::: EXERCISE DATA

Definition loads (o : load_opts) (doc : pystr) : result pyval :=
  match doc with
  | c :: _ =>
    if (c =? 65279)%N then bad doc "Unexpected UTF-8 BOM (decode using utf-8-sig)"
    else
      v ← scan_value o doc (2 * length doc + 2) (skip_ws doc);
      match skip_ws v.2 with [] => Ok v.1 | _ => bad doc "Extra data" end
  | [] => bad doc "Expecting value"
  end.


(** ** What the decoder makes *)
(** A value of JSON: no tuples and no other objects, and no name twice. *)
Inductive json_value : pyval → Prop :=
  | jv_none : json_value PyNone
  | jv_bool b : json_value (PyBool b)
  | jv_int z : json_value (PyInt z)
  | jv_float f : json_value (PyFloat f)
  | jv_str s : json_value (PyStr s)
  | jv_list l : Forall json_value l → json_value (PyList l)
  | jv_dict d : NoDup (dkeys d) → Forall (λ p, json_value p.2) d → json_value (PyDict d).

Lemma dupdate_value acc ps :
  NoDup (dkeys acc) → Forall (λ p, json_value p.2) acc → Forall (λ p, json_value p.2) ps →
  NoDup (dkeys (dupdate acc ps)) ∧ Forall (λ p, json_value p.2) (dupdate acc ps).
Proof.
  intros Hn Ha Hp. revert acc Hn Ha. unfold dupdate. induction Hp as [|[k v] ps Hv _ IH]; intros acc Hn Ha; [done|].
  cbn [foldl]. apply IH; [by apply dset_NoDup|]. cbn [fst snd].
  clear -Ha Hv. induction Ha as [|[k' v'] acc Hv' Hacc IH]; cbn; [by repeat constructor|].
  destruct (decide (k = k')); by constructor.
Qed.

Lemma object_of_value o ps d :
  Forall (λ p, json_value p.2) ps → object_of o ps = Ok d → json_value (PyDict d).
Proof.
  intros Hp Hd. assert (d = dupdate [] ps) as ->.
  { unfold object_of in Hd. destruct (lo_unique o); [|congruence].
    unfold dupdate. revert Hd. generalize (@nil (pystr * pyval)). clear Hp.
    induction ps as [|[k v] ps IH]; intros acc Hd; cbn in *; [congruence|].
    destruct (dhas k acc); [done|]. by apply IH. }
  constructor; by apply dupdate_value; [constructor|constructor|].
Qed.

Lemma keyword_value o s v r : keyword o s = Some (Ok v, r) → json_value v.
Proof.
  unfold keyword, constant.
  repeat case_match; intros [= <- _]; constructor.
Qed.
Lemma scan_number_value s v r : scan_number s = Some (Ok v, r) → json_value v.
Proof.
  unfold scan_number. destruct (match s with c :: t => _ | [] => _ end) as [neg t].
  destruct (scan_int t) as [[ds r']|]; [|done]. destruct (scan_frac r') as [fs r1].
  destruct (scan_exp r1) as [[e r2]|]; [intros [= <- _]; constructor|].
  destruct fs; [|intros [= <- _]; constructor].
  destruct (int_text neg ds); cbn; intros [= <- _]; constructor.
Qed.

Lemma scan_value_good o doc n :
  (∀ s v r, scan_value o doc n s = Ok (v, r) → json_value v) ∧
  (∀ s ps r, scan_members o doc n s = Ok (ps, r) → Forall (λ p, json_value p.2) ps) ∧
  (∀ s vs r, scan_items o doc n s = Ok (vs, r) → Forall json_value vs).
Proof.
  induction n as [|n (IHv & IHm & IHi)]; [done|]. split; [|split].
  - intros s v r. cbn [scan_value]. destruct s as [|c t]; [done|].
    destruct (c =? 34)%N.
    { intros ([s' r'] & _ & [= <- _])%bind_ok. constructor. }
    destruct (c =? 123)%N.
    { destruct (skip_ws t) as [|d t']; [done|]. destruct (d =? 125)%N.
      - intros (fields & Hf & [= <- _])%bind_ok. by eapply object_of_value; [|exact Hf].
      - intros ([ps r'] & Hm & (fields & Hf & [= <- _])%bind_ok)%bind_ok.
        eapply object_of_value; [|exact Hf]. by eapply IHm. }
    destruct (c =? 91)%N.
    { destruct (skip_ws t) as [|d t']; [done|]. destruct (d =? 93)%N.
      - intros [= <- _]. by repeat constructor.
      - intros ([vs r'] & Hm & [= <- _])%bind_ok. constructor. by eapply IHi. }
    destruct (keyword o (c :: t)) as [[v' r']|] eqn:Ek.
    { intros (v'' & -> & [= <- _])%bind_ok. by eapply keyword_value. }
    destruct (scan_number (c :: t)) as [[v' r']|] eqn:En; [|done].
    intros (v'' & -> & [= <- _])%bind_ok. by eapply scan_number_value.
  - intros s ps r. rewrite scan_members_S. destruct s as [|c t]; [done|]. destruct (c =? 34)%N; [|done].
    intros ([k r1] & _ & H)%bind_ok. cbn [fst snd] in H. destruct (skip_ws r1) as [|d t2]; [done|].
    destruct (d =? 58)%N; [|done]. revert H. intros ([v r2] & Hv & H)%bind_ok. apply IHv in Hv. cbn [fst snd] in H.
    destruct (skip_ws r2) as [|e t3]; [done|].
    destruct (e =? 125)%N; [injection H as <- _; by repeat constructor|]. destruct (e =? 44)%N; [|done].
    revert H. intros ([ps' r3] & Hm & [= <- _])%bind_ok. constructor; [done|by eapply IHm].
  - intros s vs r. cbn [scan_items]. intros ([v r2] & Hv & H)%bind_ok. apply IHv in Hv. cbn [fst snd] in H.
    destruct (skip_ws r2) as [|e t3]; [done|].
    destruct (e =? 93)%N; [injection H as <- _; by repeat constructor|]. destruct (e =? 44)%N; [|done].
    revert H. intros ([ps' r3] & Hm & [= <- _])%bind_ok. constructor; [done|by eapply IHi].
Qed.

Lemma loads_value o doc v : loads o doc = Ok v → json_value v.
Proof.
  unfold loads. destruct doc as [|c doc]; [done|]. destruct (c =? 65279)%N; [done|].
  intros ([v' r] & Hv & H)%bind_ok. cbn [fst snd] in H. destruct (skip_ws r); [|done].
  injection H as <-. by eapply scan_value_good.
Qed.

(** ** The decoder inverts the encoder *)
#[export] Instance spec_float_eq_dec : EqDecision spec_float.
Proof. solve_decision. Defined.
(** A finite float whose text ([repr]) the decoder reads back, as it does with
    the [repr] of CPython, the shortest text that rounds to the float. *)
Definition float_reads `{FloatRepr} (f : spec_float) : bool :=
  match f with
  | S754_nan | S754_infinity _ => false
  | _ => match scan_number (float_repr f) with Some (Ok (PyFloat g), []) => bool_decide (g = f) | _ => false end
  end.
(** Values whose text the decoder reads back: no infinities and no NaN, no
    tuples, no keys twice, and integers of at most 4300 digits, the most that
    CPython writes and reads. *)
Fixpoint json_plain `{FloatRepr} (v : pyval) : bool :=
  match v with
  | PyNone | PyBool _ | PyStr _ => true
  | PyInt z => length (dec (Z.abs_N z)) <=? 4300
  | PyFloat f => float_reads f
  | PyList l => forallb json_plain l
  | PyDict d => bool_decide (NoDup (dkeys d)) && forallb (λ p, json_plain p.2) d
  | _ => false
  end.

(** The value whose members are in the order [json.dumps] writes them. *)
Fixpoint canon (o : json_opts) (v : pyval) : pyval :=
  match v with
  | PyList l => PyList (map (canon o) l)
  | PyDict d => PyDict (sort_items o (map (λ p, (p.1, canon o p.2)) d))
  | _ => v
  end.

Lemma item_insert_map {V W} (f : V → W) (p : pystr * V) d :
  item_insert (p.1, f p.2) (map (λ x, (x.1, f x.2)) d) = map (λ x, (x.1, f x.2)) (item_insert p d).
Proof.
  induction d as [|x d IH]; [done|]. cbn [map item_insert fst snd].
  destruct (str_compare p.1 x.1); try done. by rewrite IH.
Qed.

Lemma sort_items_map {V W} o (f : V → W) d :
  sort_items o (map (λ x : pystr * V, (x.1, f x.2)) d) = map (λ x, (x.1, f x.2)) (sort_items o d).
Proof.
  unfold sort_items. destruct (jo_sort o); [|done].
  induction d as [|x d IH]; [done|]. cbn [map foldr]. rewrite IH. apply item_insert_map.
Qed.

Lemma item_insert_perm {V} (p : pystr * V) d : item_insert p d ≡ₚ p :: d.
Proof.
  induction d as [|x d IH]; [done|]. cbn. destruct (str_compare _ _); try done.
  rewrite IH. by constructor.
Qed.
Lemma sort_items_perm {V} o (d : list (pystr * V)) : sort_items o d ≡ₚ d.
Proof.
  unfold sort_items. destruct (jo_sort o); [|done].
  induction d as [|x d IH]; [done|]. cbn. by rewrite item_insert_perm, IH.
Qed.

Lemma object_of_nodup o d : NoDup (dkeys d) → object_of o d = Ok d.
Proof.
  intros Hd. unfold object_of. destruct (lo_unique o).
  - assert (H : ∀ acc, NoDup (dkeys (acc ++ d)) → _json_object_without_duplicates acc d = Ok (acc ++ d));
      [|by apply (H [])].
    clear Hd. induction d as [|[k v] d IH]; intros acc Hd; cbn; [by rewrite app_nil_r|].
    assert (Hk : dget k acc = None).
    { apply dget_None. intros Hin. unfold dkeys in Hd. rewrite fmap_app in Hd.
      apply NoDup_app in Hd as (_ & Hd & _). apply (Hd k Hin). left. }
    unfold dhas. rewrite Hk, dset_fresh by done. rewrite IH; [|by rewrite <- app_assoc].
    by rewrite <- app_assoc.
  - assert (H : ∀ acc, NoDup (dkeys (acc ++ d)) → dupdate acc d = acc ++ d);
      [|by rewrite (H [])].
    unfold dupdate. clear Hd. induction d as [|[k v] d IH]; intros acc Hd; cbn; [by rewrite app_nil_r|].
    assert (Hk : dget k acc = None).
    { apply dget_None. intros Hin. unfold dkeys in Hd. rewrite fmap_app in Hd.
      apply NoDup_app in Hd as (_ & Hd & _). apply (Hd k Hin). left. }
    rewrite dset_fresh by done. rewrite IH; [|by rewrite <- app_assoc].
    by rewrite <- app_assoc.
Qed.

(** *** Numbers *)
(** What may follow a value inside a document. *)
Definition delimited (rest : pystr) : Prop :=
  match rest with [] => True | c :: _ => is_digit c = false ∧ (c ≠ 46 ∧ c ≠ 101 ∧ c ≠ 69)%N end.

Lemma span_cls_app f s rest :
  Forall (λ c, f c = true) s → match rest with [] => True | c :: _ => f c = false end →
  span_cls f (s ++ rest) = (s, rest).
Proof.
  intros Hs Hr. induction Hs as [|c s Hc _ IH]; cbn.
  - destruct rest as [|c rest]; [done|]. cbn. by rewrite Hr.
  - by rewrite Hc, IH.
Qed.

Lemma dec_head n : (n ≠ 0)%N → ∃ c t, dec n = c :: t ∧ (c ≠ 48)%N.
Proof.
  assert (H : ∀ f m acc, (m < 10 ^ N.of_nat f)%N → f ≠ 0 → (m ≠ 0)%N →
            ∃ c t, dec_aux f m acc = c :: t ∧ (c ≠ 48)%N).
  { induction f as [|f IH]; intros m acc Hm Hf Hz; [done|]. cbn [dec_aux].
    pose proof (N.div_mod m 10 ltac:(lia)).
    destruct (N.eqb_spec (m / 10) 0) as [Hq|Hq].
    - eexists _, _. split; [done|]. lia.
    - apply IH; [|intros ->|done].
      + rewrite Nat2N.inj_succ, N.pow_succ_r' in Hm. apply N.Div0.div_lt_upper_bound; lia.
      + cbn in Hm. apply Hq, N.div_small. lia. }
  intros Hn. apply H; [apply size_nat_bound|lia|done].
Qed.

Lemma scan_int_dec n rest : delimited rest → scan_int (dec n ++ rest) = Some (dec n, rest).
Proof.
  intros Hr. destruct (decide (n = 0)%N) as [->|Hn]; [done|].
  destruct (dec_head n Hn) as (c & t & Ht & Hc). pose proof (dec_digits n) as Hd. rewrite Ht in *.
  inversion Hd as [|?? Hc' Ht']; subst. cbn [app scan_int].
  destruct (N.eqb_spec c 48); [done|]. rewrite Hc', span_cls_app; [done|done|].
  destruct rest; [done|]. apply Hr.
Qed.

Lemma scan_frac_delimited rest : delimited rest → scan_frac rest = ([], rest).
Proof.
  destruct rest as [|c rest]; [done|]. intros (_ & Hc & _). cbn.
  by destruct (N.eqb_spec c 46).
Qed.
Lemma scan_exp_delimited rest : delimited rest → scan_exp rest = None.
Proof.
  destruct rest as [|c rest]; [done|]. intros (_ & _ & H1 & H2). cbn.
  destruct (N.eqb_spec c 101); [done|]. by destruct (N.eqb_spec c 69).
Qed.

Lemma dec_z_split z : ∃ neg, dec_z z = (if neg : bool then [45%N] else []) ++ dec (Z.abs_N z) ∧
  z = (if neg then - Z.of_N (Z.abs_N z) else Z.of_N (Z.abs_N z))%Z.
Proof.
  unfold dec_z. destruct (Z.ltb_spec z 0).
  - exists true. replace (Z.to_N (- z)) with (Z.abs_N z) by lia. split; [done|lia].
  - exists false. replace (Z.to_N z) with (Z.abs_N z) by lia. split; [done|lia].
Qed.

Lemma dec_cons n : ∃ c t, dec n = c :: t ∧ is_digit c = true.
Proof.
  pose proof (dec_digits n) as Hd. pose proof (dec_nonempty n).
  destruct (dec n) as [|c t]; [done|]. inversion Hd; subst. by exists c, t.
Qed.

Lemma scan_number_dec z rest :
  length (dec (Z.abs_N z)) ≤ 4300 → delimited rest →
  scan_number (dec_z z ++ rest) = Some (Ok (PyInt z), rest).
Proof.
  intros Hl Hr. destruct (dec_z_split z) as (neg & -> & Hz). rewrite <- app_assoc.
  assert (Hs : match (if neg : bool then [45%N] else []) ++ dec (Z.abs_N z) ++ rest with
               | c :: t => if (c =? 45)%N then (true, t) else (false, (if neg then [45%N] else []) ++ dec (Z.abs_N z) ++ rest)
               | [] => (false, []) end = (neg, dec (Z.abs_N z) ++ rest)).
  { destruct neg; [done|]. destruct (dec_cons (Z.abs_N z)) as (c & t & -> & Hc). cbn.
    destruct (N.eqb_spec c 45) as [->|]; [by vm_compute in Hc|done]. }
  unfold scan_number. rewrite Hs, scan_int_dec, scan_frac_delimited, scan_exp_delimited by done.
  unfold int_text. destruct (Nat.ltb_spec 4300 (length (dec (Z.abs_N z)))); [lia|].
  cbn [mbind result_bind]. rewrite digits_value_dec. by rewrite <- Hz.
Qed.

::::::

PROMPT:
Every line from the line containing "[done|]. cbn [dec_aux]." through the line containing "destruct rest as [|c rest]; [done|]. intros (_ & _" in the records above must be retyped exactly. Leave out the rest.

WRITTEN ANSWER:
  { induction f as [|f IH]; intros m acc Hm Hf Hz; [done|]. cbn [dec_aux].
    pose proof (N.div_mod m 10 ltac:(lia)).
    destruct (N.eqb_spec (m / 10) 0) as [Hq|Hq].
    - eexists _, _. split; [done|]. lia.
    - apply IH; [|intros ->|done].
      + rewrite Nat2N.inj_succ, N.pow_succ_r' in Hm. apply N.Div0.div_lt_upper_bound; lia.
      + cbn in Hm. apply Hq, N.div_small. lia. }
  intros Hn. apply H; [apply size_nat_bound|lia|done].
Qed.

Lemma scan_int_dec n rest : delimited rest → scan_int (dec n ++ rest) = Some (dec n, rest).
Proof.
  intros Hr. destruct (decide (n = 0)%N) as [->|Hn]; [done|].
  destruct (dec_head n Hn) as (c & t & Ht & Hc). pose proof (dec_digits n) as Hd. rewrite Ht in *.
  inversion Hd as [|?? Hc' Ht']; subst. cbn [app scan_int].
  destruct (N.eqb_spec c 48); [done|]. rewrite Hc', span_cls_app; [done|done|].
  destruct rest; [done|]. apply Hr.
Qed.

Lemma scan_frac_delimited rest : delimited rest → scan_frac rest = ([], rest).
Proof.
  destruct rest as [|c rest]; [done|]. intros (_ & Hc & _). cbn.
  by destruct (N.eqb_spec c 46).
Qed.
Lemma scan_exp_delimited rest : delimited rest → scan_exp rest = None.
Proof.
  destruct rest as [|c rest]; [done|]. intros (_ & _ & H1 & H2). cbn.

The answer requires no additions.